El Concejo Deliberante aprobó un proyecto para que el Ministerio de Trabajo regule la actividad laboral de las promotoras. Hay un boom de promociones en la ciudad. Las marcas se adueñaron de los balnearios.
El proyecto pretende mejorar las condiciones de trabajo de las jóvenes que durante la temporada trabajan como promotoras. "No siempre lo hacen en las condiciones adecuadas, ya que muchas veces se las puede ver bajo el rayo del sol sin protección -dijo Vargas-. Y en algunos contratos laborales no está contemplado un tiempo para que los trabajadores puedan hidratarse e ingerir alimentos".
La concejal se mostró satisfecha por el resultado del debate tratado en el recinto. "Si bien desde la Municipalidad no tenemos la potestad de controlar las condiciones laborales, sí tenemos las herramientas para pedir que desde los ministerios de Trabajo se hagan inspecciones", explicó.
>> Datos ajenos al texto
(** * FSPT: host-side BVH builder, serializer, autofocus probe and render loop

    Shallow embedding of [src/bvh.js] and of the host-side parts of
    [src/main.js] (getMaterial, maskBVHBuffer, the packing loop of initBVH,
    shootAutoFocusRay, clear, tick). *)

From Stdlib Require Import QArith Qround ZArith Lia Lqa Sorted.
From stdpp Require Import base list gmap sets strings.

(** ** JavaScript numbers

    A JS number is modelled as an exact rational extended with the IEEE
    infinities and NaN; rounding is not modelled. The operations follow
    the IEEE rules for the special values (signed zero is not modelled). *)

Inductive num : Type :=
| Fin (q : Q)
| PInf
| NInf
| NaN.

Definition qsign (q : Q) : comparison := Qcompare q 0.

Definition nneg (a : num) : num :=
  match a with
  | Fin q => Fin (Qred (- q))
  | PInf => NInf
  | NInf => PInf
  | NaN => NaN
  end.

Definition nadd (a b : num) : num :=
  match a, b with
  | NaN, _ | _, NaN => NaN
  | PInf, NInf | NInf, PInf => NaN
  | PInf, _ | _, PInf => PInf
  | NInf, _ | _, NInf => NInf
  | Fin x, Fin y => Fin (Qred (x + y))
  end.

Definition nsub (a b : num) : num := nadd a (nneg b).

(** Infinity times a value of the given sign. *)
Definition inf_times (pos : bool) (c : comparison) : num :=
  match c with
  | Eq => NaN
  | Gt => if pos then PInf else NInf
  | Lt => if pos then NInf else PInf
  end.

Definition nsgn (a : num) : comparison :=
  match a with
  | Fin q => qsign q
  | PInf => Gt
  | NInf => Lt
  | NaN => Eq
  end.

Definition nmul (a b : num) : num :=
  match a, b with
  | NaN, _ | _, NaN => NaN
  | PInf, _ => inf_times true (nsgn b)
  | NInf, _ => inf_times false (nsgn b)
  | _, PInf => inf_times true (nsgn a)
  | _, NInf => inf_times false (nsgn a)
  | Fin x, Fin y => Fin (Qred (x * y))
  end.

Definition ndiv (a b : num) : num :=
  match a, b with
  | NaN, _ | _, NaN => NaN
  | (PInf | NInf), (PInf | NInf) => NaN
  | Fin _, (PInf | NInf) => Fin 0
  | PInf, Fin y => match qsign y with Lt => NInf | _ => PInf end
  | NInf, Fin y => match qsign y with Lt => PInf | _ => NInf end
  | Fin x, Fin y =>
      match qsign y with
      | Eq => match qsign x with Eq => NaN | Gt => PInf | Lt => NInf end
      | _ => Fin (Qred (x / y))
      end
  end.
(** * URL-Scrapper: the fetch-and-extract pipeline

    A shallow embedding of [Url_scraper/main.py], [utils/parser.py] and
    [utils/robots.py].  Python objects are modelled as follows.

    - [str] is [string]; the text handled here is ASCII, so [lower],
      [strip] and [capitalize] act on the ASCII letters and on the ASCII
      characters Python's [str.isspace] accepts.
    - An exception is a value of [exn]; a call that may raise returns a
      [Result].  Only subclasses of [Exception] are represented, which is
      what every [except Exception] of the program catches.
    - The libraries the program calls (requests, BeautifulSoup's
      constructor, json, urllib) are parameters of the sections below; the
      tree BeautifulSoup builds is the inductive type [Node]. *)

From Stdlib Require Import ZArith String Ascii List Lia Bool.
From Stdlib Require Import Numbers.DecimalString.
From stdpp Require Import base option list gmap strings.
Import ListNotations.

Set Warnings "-register-all".

Local Open Scope string_scope.
Local Open Scope Z_scope.

(** ** Exceptions *)

Inductive exn :=
| JSONDecodeError
| ValueError
| OverflowError
| AttributeError
| RequestException
| Exception (msg : string).

Inductive Result (A : Type) :=
| Ok (a : A)
| Raise (e : exn).
Arguments Ok {A} a.
Arguments Raise {A} e.

(** ** Python string operations *)

Module Str.

(** Characters for which [str.isspace] holds, below code point 128:
    tab, newline, vertical tab, form feed, carriage return, the four
    separators 0x1c-0x1f and the space. *)
Definition isspace (c : ascii) : bool :=
  let n := nat_of_ascii c in
  ((9 <=? n) && (n <=? 13) || (28 <=? n) && (n <=? 32))%nat.

Definition lower_char (c : ascii) : ascii :=
  let n := nat_of_ascii c in
  if ((65 <=? n) && (n <=? 90))%nat then ascii_of_nat (n + 32) else c.

Definition upper_char (c : ascii) : ascii :=
  let n := nat_of_ascii c in
  if ((97 <=? n) && (n <=? 122))%nat then ascii_of_nat (n - 32) else c.

(** [s.lower()] *)
Fixpoint lower (s : string) : string :=
  match s with
  | EmptyString => EmptyString
  | String c t => String (lower_char c) (lower t)
  end.

(** [s.capitalize()]: first character upper-cased, the rest lower-cased. *)
Definition capitalize (s : string) : string :=
  match s with
  | EmptyString => EmptyString
  | String c t => String (upper_char c) (lower t)
  end.

(** [s.lstrip()] *)
Fixpoint lstrip (s : string) : string :=
  match s with
  | EmptyString => EmptyString
  | String c t => if isspace c then lstrip t else s
  end.

(** [s.rstrip()] *)
Fixpoint rstrip (s : string) : string :=
  match s with
  | EmptyString => EmptyString
  | String c t =>
      match rstrip t with
      | EmptyString => if isspace c then EmptyString else String c EmptyString
      | t' => String c t'
      end
  end.

(** [s.strip()] *)
Definition strip (s : string) : string := rstrip (lstrip s).

(** [needle in hay] *)
Fixpoint contains (needle hay : string) : bool :=
  if String.prefix needle hay then true
  else match hay with
       | EmptyString => false
       | String _ t => contains needle t
       end.

(** [sep.join(parts)] *)
Fixpoint join (sep : string) (parts : list string) : string :=
  match parts with
  | [] => EmptyString
  | [p] => p
  | p :: rest => p ++ sep ++ join sep rest
  end.

(** [s.replace(old, new)] for a non-empty [old]: every non-overlapping
    occurrence, leftmost first.  [skip] counts the characters of a matched
    occurrence still to be dropped. *)
Fixpoint replace_go (old new : string) (skip : nat) (s : string) : string :=
  match s with
  | EmptyString => EmptyString
  | String c t =>
      match skip with
      | S k => replace_go old new k t
      | O =>
          if String.prefix old s
          then new ++ replace_go old new (String.length old - 1) t
          else String c (replace_go old new O t)
      end
  end.

Definition replace (old new s : string) : string := replace_go old new O s.

(** Truthiness of a string: [bool(s)]. *)
Definition truthy (s : string) : bool :=
  match s with EmptyString => false | _ => true end.

(** [a or b] on strings. *)
Definition or_else (a b : string) : string := if truthy a then a else b.

(** [str(n)] for an [int]. *)
Definition of_int (n : Z) : string := NilEmpty.string_of_int (Z.to_int n).

(** [s.split(sep)] for a separator of one character: the pieces between
    the separators, empty pieces included, at least one piece. *)
Fixpoint split (sep : ascii) (s : string) : list string :=
  match s with
  | EmptyString => [EmptyString]
  | String c t =>
      if Ascii.eqb c sep then EmptyString :: split sep t
      else match split sep t with
           | [] => [String c EmptyString]
           | piece :: pieces => String c piece :: pieces
           end
  end.

End Str.

(** ** Data model *)

(** A [requests.Response]: the status code and the decoded body.  Reading
    [response.text] may raise, which [check_blocking] provides for. *)
Record Response := mkResponse {
  status_code : Z;
  text : Result string
}.

(** One call to action, the dict [{"text": t, "href": h}]. *)
Record CTA := mkCTA {
  cta_text : string;
  cta_href : string
}.

(** The dict built by [make_empty] and [extract_structured_data]; [None]
    is an absent field. *)
Record PageRecord := mkPageRecord {
  url : string;
  title : option string;
  h1 : option string;
  meta_description : option string;
  rating : option string;
  review_count : option string;
  pricing : option string;
  ctas : list CTA;
  status : string
}.

(** The tree BeautifulSoup builds with [html.parser].  The [class]
    attribute is kept as the list of its tokens (absent: [None]); every
    other attribute the program reads (itemprop, aria-label, content, name,
    id, type, value, placeholder, href) is a plain string.  A
    [NavigableString] leaf is a piece of text that [get_text] reports. *)
Inductive Node :=
| NavigableString (s : string)
| Tag (name : string) (attrs : gmap string string)
      (class_ : option (list string)) (contents : list Node).

(** What [json.loads] returns.  A float is kept as the text [str] prints
    for it; a dict as its items, keys unique. *)
Inductive JSON :=
| JNull
| JBool (b : bool)
| JInt (n : Z)
| JFloat (repr : string)
| JStr (s : string)
| JList (items : list JSON)
| JDict (items : list (string * JSON)).

(** ** utils/parser.py *)

Module Parser.

Definition _BLOCK_KEYWORDS : list string :=
  [ "captcha"; "blocked"; "access denied"; "unusual traffic";
    "verify you are human"; "bot detected"; "rate limit" ].

Definition _CTA_KEYWORDS : list string :=
  [ "get"; "start"; "try"; "sign"; "buy"; "free"; "demo"; "download";
    "join"; "subscribe"; "add" ].

(** [check_blocking]: the status set first, then the keyword scan of the
    lower-cased body; an exception while reading the body gives [False]. *)
Definition check_blocking (response : Response) : bool :=
  if existsb (Z.eqb (status_code response)) [403; 429; 503] then true
  else
    match text response with
    | Raise _ => false
    | Ok t =>
        let body := Str.lower t in
        existsb (fun k => Str.contains k body) _BLOCK_KEYWORDS
    end.

(** *** Tree access *)

Definition tag_name (e : Node) : string :=
  match e with Tag n _ _ _ => n | NavigableString _ => "" end.

(** [e.get(key)] for a string-valued attribute. *)
Definition get (e : Node) (key : string) : option string :=
  match e with Tag _ a _ _ => a !! key | NavigableString _ => None end.

(** [e.get("class")] *)
Definition get_class (e : Node) : option (list string) :=
  match e with Tag _ _ c _ => c | NavigableString _ => None end.

Definition tag_contents (e : Node) : list Node :=
  match e with Tag _ _ _ cs => cs | NavigableString _ => [] end.

(** The tags of a subtree in document order, the root first. *)
Fixpoint tags_in (n : Node) : list Node :=
  match n with
  | NavigableString _ => []
  | Tag _ _ _ cs => n :: flat_map tags_in cs
  end.

(** The text leaves of a subtree in document order. *)
Fixpoint strings_in (n : Node) : list string :=
  match n with
  | NavigableString s => [s]
  | Tag _ _ _ cs => flat_map strings_in cs
  end.

(** A parsed document is the list of its top-level nodes. *)
Definition Soup := list Node.

(** Every tag of the document, [soup.find_all(True)]. *)
Definition all_tags (soup : Soup) : list Node := flat_map tags_in soup.

(** [soup.find_all(pred)] and [soup.find(pred)] for a test on tags. *)
Definition find_all (soup : Soup) (p : Node -> bool) : list Node :=
  List.filter p (all_tags soup).

Definition find (soup : Soup) (p : Node -> bool) : option Node :=
  List.hd_error (find_all soup p).

Definition named (n : string) (e : Node) : bool := String.eqb (tag_name e) n.

Definition attr_is (key value : string) (e : Node) : bool :=
  match get e key with
  | Some v => String.eqb v value
  | None => false
  end.

(** [e.get_text(sep, strip=True)]: the stripped, non-empty text leaves
    joined by [sep]. *)
Definition get_text (sep : string) (e : Node) : string :=
  Str.join sep (List.filter Str.truthy (List.map Str.strip (strings_in e))).

(** [e.string]: the only child when it is a text leaf, looked for through
    single-child tags. *)
Fixpoint tag_string (e : Node) : option string :=
  match e with
  | NavigableString s => Some s
  | Tag _ _ _ [c] => tag_string c
  | Tag _ _ _ _ => None
  end.

(** [get_text_clean]: [""] for [None]. *)
Definition get_text_clean (element : option Node) : string :=
  match element with
  | None => ""
  | Some e => get_text " " e
  end.

(** [t or None] *)
Definition or_None (t : string) : option string :=
  if Str.truthy t then Some t else None.

(** *** Embedded JSON-LD *)

Definition is_dict (j : JSON) : bool :=
  match j with JDict _ => true | _ => false end.

(** [d[k]] when [k in d], on the items of a dict. *)
Fixpoint lookup_key (k : string) (items : list (string * JSON)) : option JSON :=
  match items with
  | [] => None
  | (k', v) :: rest => if String.eqb k' k then Some v else lookup_key k rest
  end.
Lemma read_samples_failure w pbuf n ret out w' :
  av_buffersink_read_samples w pbuf n = Done (ret, out, w') ->
  ret < 0 ->
  out = pbuf /\ exists added, fifo_contents w' = fifo_contents w ++ added.
Proof.
  intros H Neg. unfold av_buffersink_read_samples in H.
  destruct (audio_fifo (sink w)) as [af|] eqn:F.
  - eapply read_samples_loop_failure; eassumption.
  - unfold av_audio_fifo_alloc in H.
    pose proof (try_alloc_keeps w) as (K & _).
    destruct (try_alloc w) as [[|] w1]; simpl in K.
    + apply read_samples_loop_failure in H; [|assumption].
      destruct H as (O & added & A). split; [assumption|].
      exists added. rewrite A. unfold fifo_contents. simpl. rewrite F.
      reflexivity.
    + inversion H; subst. split; [reflexivity|]. exists [].
      unfold fifo_contents. rewrite K, F. reflexivity.
Qed.

(** X5.  A call for samples never returns a positive value, although the
    write to the queue inside it does.  It returns 0 exactly when it has
    stored a frame in the destination.  On every negative value,
    invalid-state and end-of-stream included, the destination keeps its
    content and the samples queued before the call are still at the head
    of the queue. *)
Theorem read_samples_status w pbuf n ret out w' :
  av_buffersink_read_samples w pbuf n = Done (ret, out, w') ->
  ret <= 0 /\
  (ret = 0 -> exists c b, pbuf = Cell c /\ out = Cell (Some b)) /\
  (ret < 0 ->
   out = pbuf /\ exists added, fifo_contents w' = fifo_contents w ++ added).
Proof.
  intros H.
  assert (Z0 : 0 <= ret -> ret = 0 /\ exists c b, pbuf = Cell c /\ out = Cell (Some b)).
  { intros P.
    destruct (read_samples_success w pbuf n ret out w' H P)
      as (w0 & af & m & D & F0 & _).
    destruct (read_from_fifo_success w0 pbuf m ret out w' af D F0 P)
      as (R0 & O & _).
    split; [exact R0|].
    destruct pbuf as [|c].
    - unfold read_from_fifo in D.
      destruct (ff_get_audio_buffer w0 m) as [[x|] w1].
      + destruct (audio_fifo (sink w1)); discriminate.
      + inversion D; subst. unfold AVERROR, ENOMEM in P. lia.
    - exists c. eexists. split; [reflexivity | exact O]. }
  split; [destruct (Z_lt_le_dec ret 0); [lia | destruct (Z0 ltac:(lia)); lia]|].
  split.
  - intros E. apply Z0. lia.
  - intros Neg. exact (read_samples_failure w pbuf n ret out w' H Neg).
Qed.

(** X6.  Whatever the graph does, a successful call for [n > 0] samples
    returns a frame that holds at least one sample and at most [n], and
    that carries exactly as many samples as its sample count says. *)
Theorem returned_frame_size w pbuf n out w' :
  0 < n ->
  av_buffersink_read_samples w pbuf n = Done (0, out, w') ->
  exists b,
    out = Cell (Some b) /\
    0 < nb_samples b <= n /\
    nb_samples b = Z.of_nat (length (extended_data b)).
Proof.
  intros HN H.
  destruct (read_samples_success w pbuf n 0 out w' H ltac:(lia))
    as (w0 & af & m & D & F0 & _ & M & _).
  destruct (read_from_fifo_success w0 pbuf m 0 out w' af D F0 ltac:(lia))
    as (_ & O & _).
  eexists. split; [exact O|]. simpl. rewrite length_firstn.
  unfold av_audio_fifo_size in M. lia.
Qed.

(** X7.  After every successful call, [next_pts] is the timestamp of the
    frame just returned plus the time of its samples
    ([av_rescale_q] of its sample count from 1 / sample_rate into the time
    base of the link), as an [int64_t] sum. *)
Theorem next_pts_follows_frame w pbuf n ret out w' :
  av_buffersink_read_samples w pbuf n = Done (ret, out, w') ->
  0 <= ret ->
  exists b,
    out = Cell (Some b) /\
    next_pts (sink w') =
      add64 (pts b)
            (av_rescale_q (nb_samples b)
                          (mkRational 1 (sample_rate (link w)))
                          (time_base (link w))) /\
    in_int64 (next_pts (sink w')).
Proof.
  intros H P.
  destruct (read_samples_success w pbuf n ret out w' H P)
    as (w0 & af & m & D & F0 & _ & _ & SR & TB & _).
  destruct (read_from_fifo_success w0 pbuf m ret out w' af D F0 P)
    as (_ & O & _ & NP & _).
  eexists. split; [exact O|]. simpl.
  unfold samples_to_ticks in NP. rewrite SR, TB in NP.
  split; [exact NP|]. rewrite NP. apply wrap64_range.
Qed.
Vargas señaló que "es nuestra obligación preocuparnos por la juventud. En algunos casos es su primer trabajo, y además muchos de ellos aprovechan los meses de verano para generar un ingreso de dinero para poder costear parte de sus estudios".
Boom de promociones
Estimuladas por las expectativas de una buena temporada, según el balance de enero, las marcas se adueñaron de los balnearios de la costa marplatense. Así, desembarcaron en las playas con diversos medios y recursos, que fueron desde la publicidad hasta la especialidad de la estación, las promociones, pasando por su habitual presencia en sombrillas, lonas, banderas, mesas y todo objeto que cae bajo la mirada de la gente.
Las marcas no desdeñan ningún recurso para conquistar a los visitantes. Van desde el prehistórico boca a boca (o mejor, boca a oído) hasta el sampling, o entrega de muestras sin cargo, que las firmas habían abandonado por su dudosa eficacia. El sampling fue impulsado, principalmente, por marcas de cosméticos, alimentos, bebidas y golosinas.
El verano sigue seduciendo y es de alguna forma el lanzamiento de la estrategia comunicacional de las compañías para todo el año. Las ventajas están a la vista: mucha gente concentrada en los lugares de vacaciones (y, por ende, bajo costo por contacto), y consumidores relajados, más abiertos a recibir mensajes de las empresas.
El veraneante promedio que llega a la costa, si quiere, puede ir el primer día de playa a un recital, hacerse dar un masaje en un spa, recorrer los médanos de arena en una 4x4 último modelo, jugar un partido de fútbol y, luego, terminar haciendo cola en un supermercado para probar una degustación de un nuevo vino fino. Todo sin ninguna escala.
Las empresas de telefonía celular, las automotrices, las compañías que se ocupan del cuidado personal y los servicios financieros (especialmente los bancos y las tarjetas de crédito) lideran la movida del verano, con una inversión del orden del millón y medio de pesos cada una, en promedio. Luego aparece un segundo pelotón, que invierte entre 200.000 pesos y 1.000.000 de pesos; y finalmente firmas pequeñas que encaran acciones muy específicas, de menos de 100.000 pesos de costo.